**Work task**
When you reach the line with "(** A plain" in the data below, begin printing lines exactly, and stop once the line with "(exchange : M B)" has been printed.

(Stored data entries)
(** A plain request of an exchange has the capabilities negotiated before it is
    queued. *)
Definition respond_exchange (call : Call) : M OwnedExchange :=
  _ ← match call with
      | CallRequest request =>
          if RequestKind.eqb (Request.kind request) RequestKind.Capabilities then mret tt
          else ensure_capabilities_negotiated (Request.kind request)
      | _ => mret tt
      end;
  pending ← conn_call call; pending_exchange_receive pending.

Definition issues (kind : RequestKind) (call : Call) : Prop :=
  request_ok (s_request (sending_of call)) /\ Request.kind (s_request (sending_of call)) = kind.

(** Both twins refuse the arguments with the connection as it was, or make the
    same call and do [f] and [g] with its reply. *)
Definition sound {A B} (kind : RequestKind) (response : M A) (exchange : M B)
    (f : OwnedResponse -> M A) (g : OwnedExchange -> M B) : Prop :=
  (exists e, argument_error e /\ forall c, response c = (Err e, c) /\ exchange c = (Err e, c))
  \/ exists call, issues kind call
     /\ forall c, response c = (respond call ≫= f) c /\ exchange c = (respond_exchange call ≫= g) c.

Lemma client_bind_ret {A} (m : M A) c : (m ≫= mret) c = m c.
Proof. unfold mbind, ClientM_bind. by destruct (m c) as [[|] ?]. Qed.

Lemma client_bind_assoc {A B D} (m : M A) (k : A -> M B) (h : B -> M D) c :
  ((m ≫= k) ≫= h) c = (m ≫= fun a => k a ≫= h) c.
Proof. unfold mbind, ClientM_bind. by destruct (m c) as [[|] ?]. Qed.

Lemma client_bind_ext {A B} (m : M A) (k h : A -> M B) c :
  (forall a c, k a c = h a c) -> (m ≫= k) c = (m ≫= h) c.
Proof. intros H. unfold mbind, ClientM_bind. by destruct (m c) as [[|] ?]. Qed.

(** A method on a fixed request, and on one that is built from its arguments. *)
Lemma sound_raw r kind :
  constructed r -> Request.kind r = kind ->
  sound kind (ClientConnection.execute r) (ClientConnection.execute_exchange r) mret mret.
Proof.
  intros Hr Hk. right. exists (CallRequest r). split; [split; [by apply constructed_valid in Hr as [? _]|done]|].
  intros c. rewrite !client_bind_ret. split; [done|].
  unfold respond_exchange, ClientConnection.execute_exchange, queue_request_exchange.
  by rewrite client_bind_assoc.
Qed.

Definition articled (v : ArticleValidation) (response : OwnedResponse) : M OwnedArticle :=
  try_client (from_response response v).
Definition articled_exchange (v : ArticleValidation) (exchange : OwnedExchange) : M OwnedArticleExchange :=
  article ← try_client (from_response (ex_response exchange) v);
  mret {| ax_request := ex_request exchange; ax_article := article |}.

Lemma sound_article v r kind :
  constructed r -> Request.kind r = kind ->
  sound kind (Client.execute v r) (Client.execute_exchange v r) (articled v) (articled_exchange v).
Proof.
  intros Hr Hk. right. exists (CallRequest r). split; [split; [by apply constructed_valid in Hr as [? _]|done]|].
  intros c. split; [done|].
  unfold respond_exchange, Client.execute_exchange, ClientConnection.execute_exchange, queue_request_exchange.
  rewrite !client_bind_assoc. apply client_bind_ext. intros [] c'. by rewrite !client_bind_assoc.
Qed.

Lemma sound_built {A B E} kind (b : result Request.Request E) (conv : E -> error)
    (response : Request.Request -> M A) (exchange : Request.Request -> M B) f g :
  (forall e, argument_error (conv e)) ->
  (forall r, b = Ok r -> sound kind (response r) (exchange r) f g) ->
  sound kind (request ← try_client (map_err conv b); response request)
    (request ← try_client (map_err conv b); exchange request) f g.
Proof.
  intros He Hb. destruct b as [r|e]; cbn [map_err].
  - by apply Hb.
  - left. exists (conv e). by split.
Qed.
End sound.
==
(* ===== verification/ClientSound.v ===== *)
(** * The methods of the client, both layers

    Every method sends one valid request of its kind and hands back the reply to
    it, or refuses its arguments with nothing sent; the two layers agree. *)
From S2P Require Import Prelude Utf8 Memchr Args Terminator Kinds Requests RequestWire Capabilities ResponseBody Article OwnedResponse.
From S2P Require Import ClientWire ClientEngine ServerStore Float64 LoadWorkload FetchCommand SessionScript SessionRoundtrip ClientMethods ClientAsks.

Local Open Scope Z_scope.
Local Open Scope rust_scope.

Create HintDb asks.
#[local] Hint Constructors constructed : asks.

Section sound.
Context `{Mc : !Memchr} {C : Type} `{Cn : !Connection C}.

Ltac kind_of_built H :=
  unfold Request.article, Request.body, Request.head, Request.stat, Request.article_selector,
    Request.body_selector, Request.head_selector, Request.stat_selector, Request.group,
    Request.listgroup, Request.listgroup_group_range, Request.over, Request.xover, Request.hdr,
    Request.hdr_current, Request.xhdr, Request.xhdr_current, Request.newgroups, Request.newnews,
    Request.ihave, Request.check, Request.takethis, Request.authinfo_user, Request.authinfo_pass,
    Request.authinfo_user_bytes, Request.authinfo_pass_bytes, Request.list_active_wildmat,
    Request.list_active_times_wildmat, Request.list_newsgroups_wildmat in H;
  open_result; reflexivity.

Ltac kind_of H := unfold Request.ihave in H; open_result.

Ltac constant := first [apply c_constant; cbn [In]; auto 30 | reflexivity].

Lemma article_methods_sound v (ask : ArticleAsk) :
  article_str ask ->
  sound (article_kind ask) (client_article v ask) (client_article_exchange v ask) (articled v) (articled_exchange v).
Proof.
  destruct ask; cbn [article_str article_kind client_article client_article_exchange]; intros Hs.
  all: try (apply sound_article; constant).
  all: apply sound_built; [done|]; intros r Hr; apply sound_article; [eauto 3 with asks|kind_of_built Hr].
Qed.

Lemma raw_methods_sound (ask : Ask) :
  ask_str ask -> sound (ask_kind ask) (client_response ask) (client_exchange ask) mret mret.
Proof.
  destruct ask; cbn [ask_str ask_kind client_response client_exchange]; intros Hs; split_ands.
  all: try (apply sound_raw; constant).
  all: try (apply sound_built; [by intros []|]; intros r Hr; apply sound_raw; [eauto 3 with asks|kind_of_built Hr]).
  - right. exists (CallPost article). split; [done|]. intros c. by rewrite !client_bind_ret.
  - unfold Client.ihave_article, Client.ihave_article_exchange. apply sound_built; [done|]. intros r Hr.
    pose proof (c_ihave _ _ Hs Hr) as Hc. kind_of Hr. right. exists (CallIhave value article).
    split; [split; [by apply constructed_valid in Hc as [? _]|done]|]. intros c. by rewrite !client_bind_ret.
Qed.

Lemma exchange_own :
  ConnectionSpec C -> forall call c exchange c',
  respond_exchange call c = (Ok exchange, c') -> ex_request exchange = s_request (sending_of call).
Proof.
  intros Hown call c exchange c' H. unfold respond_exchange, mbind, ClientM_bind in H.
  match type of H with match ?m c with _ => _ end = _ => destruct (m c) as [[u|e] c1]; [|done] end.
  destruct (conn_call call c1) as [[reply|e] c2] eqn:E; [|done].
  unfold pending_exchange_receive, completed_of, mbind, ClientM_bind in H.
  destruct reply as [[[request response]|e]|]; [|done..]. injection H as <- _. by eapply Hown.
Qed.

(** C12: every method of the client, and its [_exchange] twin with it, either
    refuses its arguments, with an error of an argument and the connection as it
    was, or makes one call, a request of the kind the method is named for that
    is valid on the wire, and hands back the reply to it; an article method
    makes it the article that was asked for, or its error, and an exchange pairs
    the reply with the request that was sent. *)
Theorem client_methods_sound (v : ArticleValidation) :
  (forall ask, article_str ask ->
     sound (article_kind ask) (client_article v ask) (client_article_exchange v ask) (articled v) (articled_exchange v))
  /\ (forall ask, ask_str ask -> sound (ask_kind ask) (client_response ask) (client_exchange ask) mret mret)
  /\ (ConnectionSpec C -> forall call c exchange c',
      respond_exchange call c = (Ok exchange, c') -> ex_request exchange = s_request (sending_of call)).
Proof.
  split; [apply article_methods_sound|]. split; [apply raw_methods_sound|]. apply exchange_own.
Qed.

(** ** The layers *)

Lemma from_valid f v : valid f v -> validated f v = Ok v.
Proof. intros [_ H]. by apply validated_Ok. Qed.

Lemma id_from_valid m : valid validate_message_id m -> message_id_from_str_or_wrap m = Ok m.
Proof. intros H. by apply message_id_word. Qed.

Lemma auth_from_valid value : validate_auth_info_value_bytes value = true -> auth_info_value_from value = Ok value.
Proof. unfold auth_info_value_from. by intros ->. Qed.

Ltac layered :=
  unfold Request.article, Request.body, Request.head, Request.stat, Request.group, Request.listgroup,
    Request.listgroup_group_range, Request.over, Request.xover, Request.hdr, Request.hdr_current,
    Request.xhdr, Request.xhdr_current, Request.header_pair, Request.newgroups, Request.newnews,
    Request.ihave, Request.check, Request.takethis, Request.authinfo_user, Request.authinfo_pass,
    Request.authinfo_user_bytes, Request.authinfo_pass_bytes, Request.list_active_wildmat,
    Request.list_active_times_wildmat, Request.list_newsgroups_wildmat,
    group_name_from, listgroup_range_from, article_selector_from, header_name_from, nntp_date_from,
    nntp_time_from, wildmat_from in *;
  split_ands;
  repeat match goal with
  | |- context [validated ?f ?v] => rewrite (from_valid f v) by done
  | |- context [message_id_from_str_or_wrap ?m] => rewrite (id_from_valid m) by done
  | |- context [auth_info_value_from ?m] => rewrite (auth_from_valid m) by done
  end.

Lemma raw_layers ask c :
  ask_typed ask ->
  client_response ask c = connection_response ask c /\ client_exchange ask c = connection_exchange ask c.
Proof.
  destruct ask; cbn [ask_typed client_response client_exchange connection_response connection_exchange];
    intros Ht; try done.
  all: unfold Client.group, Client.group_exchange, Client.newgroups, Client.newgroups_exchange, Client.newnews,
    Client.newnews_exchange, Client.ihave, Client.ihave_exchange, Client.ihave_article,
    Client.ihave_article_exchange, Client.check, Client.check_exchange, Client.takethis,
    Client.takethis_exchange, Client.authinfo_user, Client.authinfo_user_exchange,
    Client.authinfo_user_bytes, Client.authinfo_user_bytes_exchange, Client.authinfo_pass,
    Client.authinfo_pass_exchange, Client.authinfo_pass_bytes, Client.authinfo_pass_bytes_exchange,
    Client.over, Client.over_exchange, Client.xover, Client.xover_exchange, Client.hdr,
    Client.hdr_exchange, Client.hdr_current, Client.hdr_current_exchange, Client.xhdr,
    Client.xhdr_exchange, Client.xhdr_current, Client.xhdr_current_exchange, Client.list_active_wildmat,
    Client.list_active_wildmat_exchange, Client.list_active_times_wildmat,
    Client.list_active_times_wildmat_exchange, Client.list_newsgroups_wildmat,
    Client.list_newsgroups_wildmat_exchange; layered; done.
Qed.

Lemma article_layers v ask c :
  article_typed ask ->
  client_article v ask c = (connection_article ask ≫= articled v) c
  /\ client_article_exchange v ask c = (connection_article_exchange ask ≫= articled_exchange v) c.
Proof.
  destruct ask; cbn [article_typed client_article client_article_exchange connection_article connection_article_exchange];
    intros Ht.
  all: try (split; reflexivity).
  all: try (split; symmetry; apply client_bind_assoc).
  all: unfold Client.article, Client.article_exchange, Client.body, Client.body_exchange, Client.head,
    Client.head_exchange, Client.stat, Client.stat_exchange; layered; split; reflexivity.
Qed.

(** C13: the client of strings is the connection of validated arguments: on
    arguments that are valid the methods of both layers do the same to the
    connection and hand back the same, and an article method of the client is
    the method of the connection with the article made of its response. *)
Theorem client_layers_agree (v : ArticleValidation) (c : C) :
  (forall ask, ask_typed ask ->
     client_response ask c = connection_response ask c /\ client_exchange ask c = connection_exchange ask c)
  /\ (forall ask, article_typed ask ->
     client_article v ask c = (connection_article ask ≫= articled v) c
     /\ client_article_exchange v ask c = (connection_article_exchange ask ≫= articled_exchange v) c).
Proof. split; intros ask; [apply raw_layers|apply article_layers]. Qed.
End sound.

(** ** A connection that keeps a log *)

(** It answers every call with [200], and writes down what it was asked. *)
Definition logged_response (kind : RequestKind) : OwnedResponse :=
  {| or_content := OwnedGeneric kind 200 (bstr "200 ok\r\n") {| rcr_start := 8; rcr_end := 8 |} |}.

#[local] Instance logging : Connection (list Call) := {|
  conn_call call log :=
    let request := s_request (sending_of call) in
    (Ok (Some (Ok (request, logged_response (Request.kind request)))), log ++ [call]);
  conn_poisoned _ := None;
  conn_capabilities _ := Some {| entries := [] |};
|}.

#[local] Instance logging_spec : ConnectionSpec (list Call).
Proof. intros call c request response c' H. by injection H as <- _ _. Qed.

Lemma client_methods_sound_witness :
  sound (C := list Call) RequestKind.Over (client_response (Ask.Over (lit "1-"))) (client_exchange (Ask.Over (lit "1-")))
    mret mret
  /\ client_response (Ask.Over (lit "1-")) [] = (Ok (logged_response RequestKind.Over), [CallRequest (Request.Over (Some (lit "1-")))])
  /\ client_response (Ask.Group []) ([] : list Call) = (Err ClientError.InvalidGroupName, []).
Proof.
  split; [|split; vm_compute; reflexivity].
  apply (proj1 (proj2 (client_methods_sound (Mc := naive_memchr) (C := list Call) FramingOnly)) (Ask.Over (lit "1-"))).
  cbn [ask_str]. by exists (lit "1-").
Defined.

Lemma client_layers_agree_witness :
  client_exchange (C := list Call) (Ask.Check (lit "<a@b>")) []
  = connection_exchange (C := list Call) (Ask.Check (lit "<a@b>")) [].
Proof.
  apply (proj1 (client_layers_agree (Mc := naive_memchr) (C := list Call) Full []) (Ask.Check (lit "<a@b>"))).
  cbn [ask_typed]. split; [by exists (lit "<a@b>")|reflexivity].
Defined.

**Response**
(** A plain request of an exchange has the capabilities negotiated before it is
    queued. *)
Definition respond_exchange (call : Call) : M OwnedExchange :=
  _ ← match call with
      | CallRequest request =>
          if RequestKind.eqb (Request.kind request) RequestKind.Capabilities then mret tt
          else ensure_capabilities_negotiated (Request.kind request)
      | _ => mret tt
      end;
  pending ← conn_call call; pending_exchange_receive pending.

Definition issues (kind : RequestKind) (call : Call) : Prop :=
  request_ok (s_request (sending_of call)) /\ Request.kind (s_request (sending_of call)) = kind.

(** Both twins refuse the arguments with the connection as it was, or make the
    same call and do [f] and [g] with its reply. *)
Definition sound {A B} (kind : RequestKind) (response : M A) (exchange : M B)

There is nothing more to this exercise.